2) Where no web page exists but a READ ME file exists (e.g., on net-dist, in some cases), we could point to the download directory to give the user an opportunity to read the README.
3) Where no download/installation page or directory exists, we ought to make sure such a page gets written (by pubs or by someone else), and point to that.
In no case should the link just start downloading something. (In fact, the current name "download site" and the little diskette icon on the Product Support pages might be misleading and may need to be reconsidered.)
The way that http://web.mit.edu/software/ currently works is NOT the model we should follow (I don't even think it's a model "THEY" should follow, but that's a different discussion...)
We might already be doing the first two steps above; I doubt we have a process in place to do the third. Of course, in the short term, in the absence of alternatives, we may *have* to link to the downloadable item, but we ought to establish a process whereby we develop installation instructions or README pages for any installer/software we eventually have users download.
As far as new installation instruction pages are concerned, they could be put in the appropriate place in /is/help for each product -- if the needed subdirectory didn't exist, we could create it. (We may want to create subdirectories for all the software we can think of now anyway. This has been my plan for some time.) And a convention might be to name the installation pages .../is/help/productname/install.html.
It may be that this is the procedure we are currently following in populating the "download site" URLs. If not, I hope we can make it our procedure to hunt down installation instructions where they exist, create new pages where they don't, and build on the /is/help/ directory structure.

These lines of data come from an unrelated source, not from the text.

#[export] Instance node_lt_order (c : RadixCache) :
  WeakOrder (fun m n => __lt__ (node_at c m) (node_at c n)).
Proof. split; unfold __lt__; intros *; rewrite ?Z.ltb_lt, ?Z.ltb_ge; lia. Qed.

(** [heapq] on nodes compared by [lt]: popping returns an element below which
    there is none; which one among equals is not specified. *)
Class HeapQ := {
  heappop : (nat → nat → bool) → list nat → option (nat * list nat);
  heappop_nil : ∀ lt, heappop lt [] = None;
  heappop_cons : ∀ lt `{!WeakOrder lt} x l,
    ∃ y l', heappop lt (x :: l) = Some (y, l') ∧ x :: l ≡ₚ y :: l' ∧
            ∀ z, z ∈ x :: l → lt z y = false;
}.

(** An instance: pop the leftmost minimum. *)
Fixpoint pop_min (lt : nat → nat → bool) (x : nat) (l : list nat) : nat * list nat :=
  match l with
  | [] => (x, [])
  | y :: l' =>
      let '(m, r) := pop_min lt y l' in
      if lt m x then (m, x :: r) else (x, l)
  end.

Lemma lt_irrefl lt `{!WeakOrder lt} x : lt x x = false.
Proof. destruct (lt x x) eqn:E; [|done]. rewrite <-E. by apply lt_asym. Qed.

Lemma pop_min_spec lt `{!WeakOrder lt} x l :
  x :: l ≡ₚ (pop_min lt x l).1 :: (pop_min lt x l).2 ∧
  ∀ z, z ∈ x :: l → lt z (pop_min lt x l).1 = false.
Proof.
  revert x. induction l as [|y l IH]; intros x; simpl.
  { split; [done|]. intros z ->%list_elem_of_singleton. by apply lt_irrefl. }
  destruct (IH y) as [IH1 IH2]. destruct (pop_min lt y l) as [m r]. simpl in *.
  destruct (lt m x) eqn:E; simpl; (split; [|]).
  - rewrite IH1. apply Permutation_swap.
  - intros z [->|Hz]%elem_of_cons; [by apply lt_asym|]. by apply IH2.
  - done.
  - intros z [->|Hz]%elem_of_cons; [by apply lt_irrefl|].
    destruct (lt z x) eqn:Ez; [|done].
    destruct (lt_between z m x Ez) as [H|H]; [|congruence]. by rewrite IH2 in H.
Qed.

#[export] Instance leftmost_heapq : HeapQ.
Proof.
  refine {| heappop lt l :=
    match l with [] => None | x :: l => Some (pop_min lt x l) end |}.
  - done.
  - intros lt ? x l. destruct (pop_min_spec lt x l) as [H1 H2].
    destruct (pop_min lt x l) as [y l']. eauto.
Defined.

(** Inserting two keys that share a prefix splits the first one's node. *)
Example insert_splits :
  match ('(_, c) ← insert (fun _ => 0) Z.of_nat [1; 2; 3] (Some [10; 20; 30])
                     (init_RadixCache Z.of_nat 1 false false);
         '(n, c) ← insert (fun _ => 0) Z.of_nat [1; 2; 4; 5] (Some [11; 21; 40; 50]) c;
         '(m, c) ← match_prefix (fun _ => 0) Z.of_nat [1; 2; 4; 9] c;
         ts ← total_size c;
         mret (n, device_indices m, evictable_size_ c, ts)) with
  | Ok r => r = (2, [10; 20; 40], 5, 5)
  | Raise _ => False
  end.
Proof. vm_compute. reflexivity. Qed.
(* ===== verification/RadixOwn.v ===== *)
(** * Ownership of KV slots by the radix tree

    The tree owns its slots in pages: [tree_chunks] lists the pages of every
    node's value.  The lemmas say how the list changes when an edge is split,
    a leaf is added or a leaf is removed; they connect the tree to the
    [KVAllocator] interface. *)

From S2P Require Import Prelude KVAllocator RadixCache RadixInv.

(** ** Pages of a list *)

Section pages.
Context (ps : nat) (Hps : (0 < ps)%nat).

Lemma pages_nil : pages ps [] = [].
Proof. unfold pages. simpl. rewrite Nat.div_small by lia. done. Qed.

Lemma pages_unfold k : k ≠ [] → pages ps k = take ps k :: pages ps (drop ps k).
Proof.
  intros Hk. unfold pages. assert (0 < length k)%nat by (destruct k; [done|simpl; lia]).
  assert ((length k + ps - 1) / ps = S ((length (drop ps k) + ps - 1) / ps))%nat as ->.
  { rewrite length_drop. destruct (decide (ps ≤ length k)%nat).
    - replace (length k + ps - 1)%nat with ((length k - ps + ps - 1) + 1 * ps)%nat by lia.
      rewrite Nat.div_add by lia. lia.
    - rewrite (Nat.div_small (length k - ps + ps - 1)) by lia.
      replace (length k + ps - 1)%nat with ((length k - 1) + 1 * ps)%nat by lia.
      rewrite Nat.div_add, Nat.div_small by lia. done. }
  rewrite <-cons_seq, fmap_cons. f_equal.
  rewrite <-seq_shift, <-list_fmap_compose. apply list_fmap_ext. intros i j _. simpl.
  rewrite drop_drop. done.
Qed.

Lemma pages_ind (P : list Z → Prop) :
  P [] → (∀ k, k ≠ [] → P (drop ps k) → P k) → ∀ k, P k.
Proof.
  intros H0 HS k. remember (length k) as n eqn:En. revert k En.
  induction n as [n IH] using lt_wf_ind. intros k ->.
  destruct (decide (k = [])) as [->|Hk]; [done|]. apply HS; [done|].
  eapply IH; [|done]. rewrite length_drop. destruct k; [done|]. simpl. lia.
Qed.

Lemma concat_pages k : concat (pages ps k) = k.
Proof.
  induction k as [|k Hk IH] using pages_ind; [by rewrite pages_nil|].
  rewrite pages_unfold by done. simpl. by rewrite IH, take_drop.
Qed.

Lemma pages_nonempty k : Forall (.≠ []) (pages ps k).
Proof.
  induction k as [|k Hk IH] using pages_ind; [by rewrite pages_nil|].
  rewrite pages_unfold by done. apply Forall_cons. split; [|done].
  destruct k, ps; done || lia.
Qed.

Lemma pages_app k1 k2 : (length k1 mod ps = 0)%nat → pages ps (k1 ++ k2) = pages ps k1 ++ pages ps k2.
Proof.
  induction k1 as [|k1 Hk IH] using pages_ind; intros Ha; [by rewrite pages_nil|].
  assert (ps ≤ length k1)%nat.
  { apply (aligned_gap ps 0 (length k1)); [apply Nat.Div0.mod_0_l|done|].
    destruct k1; [done|simpl; lia]. }
  rewrite (pages_unfold (k1 ++ k2)) by (by destruct k1). rewrite (pages_unfold k1) by done.
  rewrite take_app_le, drop_app_le by done. simpl. f_equal. apply IH.
  apply aligned_drop; [done|]. apply Nat.Div0.mod_same.
Qed.

Lemma pages_length k : (length k mod ps = 0)%nat → Z.of_nat ps * len (pages ps k) = len k.
Proof.
  induction k as [|k Hk IH] using pages_ind; intros Ha; [rewrite pages_nil; unfold len; simpl; lia|].
  assert (ps ≤ length k)%nat.
  { apply (aligned_gap ps 0 (length k)); [apply Nat.Div0.mod_0_l|done|].
    destruct k; [done|simpl; lia]. }
  rewrite pages_unfold by done. unfold len in *. simpl.
  assert (length (drop ps k) mod ps = 0)%nat as Hd.
  { apply aligned_drop; [done|]. apply Nat.Div0.mod_same. }
  specialize (IH Hd). rewrite length_drop in IH. lia.
Qed.

Lemma pages_parts k : Forall2 part_of (pages ps k) (pages ps k).
Proof.
  pose proof (pages_nonempty k) as Hn. induction Hn; constructor; [by split|done].
Qed.

End pages.

(** ** Chunks of the tree *)

Definition tree_chunks (c : RadixCache) (G : gmap nat path) : list (list Z) :=
  map_to_list G ≫= (fun nl => pages (page_size c) (slots (node_at c nl.1))).

Lemma bind_perm_ext {A B} (f g : A → list B) (l : list A) :
  (∀ x, x ∈ l → f x = g x) → l ≫= f = l ≫= g.
Proof.
  induction l as [|x l IH]; intros E; [done|]. simpl. rewrite E by left. f_equal.
  apply IH. intros. apply E. by right.
Qed.

Lemma tree_chunks_ext c c' G :
  page_size c' = page_size c →
  (∀ n l, G !! n = Some l → slots (node_at c' n) = slots (node_at c n)) →
  tree_chunks c' G = tree_chunks c G.
Proof.
  intros Ep Es. unfold tree_chunks. apply bind_perm_ext. intros [n l] Hn%elem_of_map_to_list.
  simpl. by rewrite Ep, (Es n l Hn).
Qed.

Lemma tree_chunks_insert c G n l :
  G !! n = None →
  tree_chunks c (<[n := l]> G) ≡ₚ pages (page_size c) (slots (node_at c n)) ++ tree_chunks c G.
Proof. intros Hn. unfold tree_chunks. by rewrite map_to_list_insert. Qed.

Lemma tree_chunks_delete c G n l :
  G !! n = Some l →
  tree_chunks c G ≡ₚ pages (page_size c) (slots (node_at c n)) ++ tree_chunks c (delete n G).
Proof.
  intros Hn. rewrite <-tree_chunks_insert with (l := l) by apply lookup_delete_eq.
  by rewrite insert_delete_id.
Qed.

Lemma same_chunks c c' G : same c c' → tree_chunks c' G = tree_chunks c G.
Proof.
  intros S. apply tree_chunks_ext; [apply S|]. intros. by apply same_slots.
Qed.

(** ** Slots of stored paths *)

Lemma elem_of_chunks c G n l s :
  (0 < page_size c)%nat → G !! n = Some l → s ∈ slots (node_at c n) →
  s ∈ concat (tree_chunks c G).
Proof.
  intros Hps Hn Hs. rewrite (tree_chunks_delete c G n l Hn), concat_app, concat_pages by done.
  apply elem_of_app. by left.
Qed.

Lemma path_slots c G H n l s :
  repr c G H → G !! n = Some l → s ∈ l.*2 → s ∈ concat (tree_chunks c G).
Proof.
  intros R. remember (length l) as z eqn:Ez. revert n l Ez.
  induction z as [z IH] using lt_wf_ind. intros n l -> Hn Hs.
  destruct (decide (n = root_node c)) as [->|Hne].
  { rewrite (r_root _ _ _ R) in Hn. injection Hn as <-. by apply elem_of_nil in Hs. }
  destruct (r_node _ _ _ R n l Hn Hne) as (p & lp & Hok).
  pose proof (path_longer _ _ _ R _ _ _ _ Hok) as [Hl _]. pose proof (r_page _ _ _ R) as Hps.
  pose proof Hok as [_ Hp _ _ _ _ Hlen E]. rewrite E, fmap_app, snd_zip in Hs by lia.
  apply elem_of_app in Hs as [Hs|Hs]; [|by apply (elem_of_chunks c G n l)].
  eapply (IH (length lp)); [lia|done..].
Qed.

Lemma stored_slots c G H l s :
  repr c G H → stored G l → s ∈ l.*2 → s ∈ concat (tree_chunks c G).
Proof.
  intros R (n & l' & Hn & [r ->]) Hs. eapply path_slots; [done..|].
  rewrite fmap_app. apply elem_of_app. by left.
Qed.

This will help cultivate a systematic approach at helping users obtain software efficiently.
--Kevin
P.S., If it seems overkill to make sure there are installation instruction gateways for each product, note that the initial recommendation by the Self Help group was that any relevant LICENSING agreement information should also be presented before any download (there are even cases where this is a legal requirement). Although I put hooks for this in the database, we've let that fall by the wayside, in the hope that licensing information will be included in the installer itself. This may or may not end up being a reasonable hope -- it depends on what requirements the Software Release Team is placing on folks who write installers.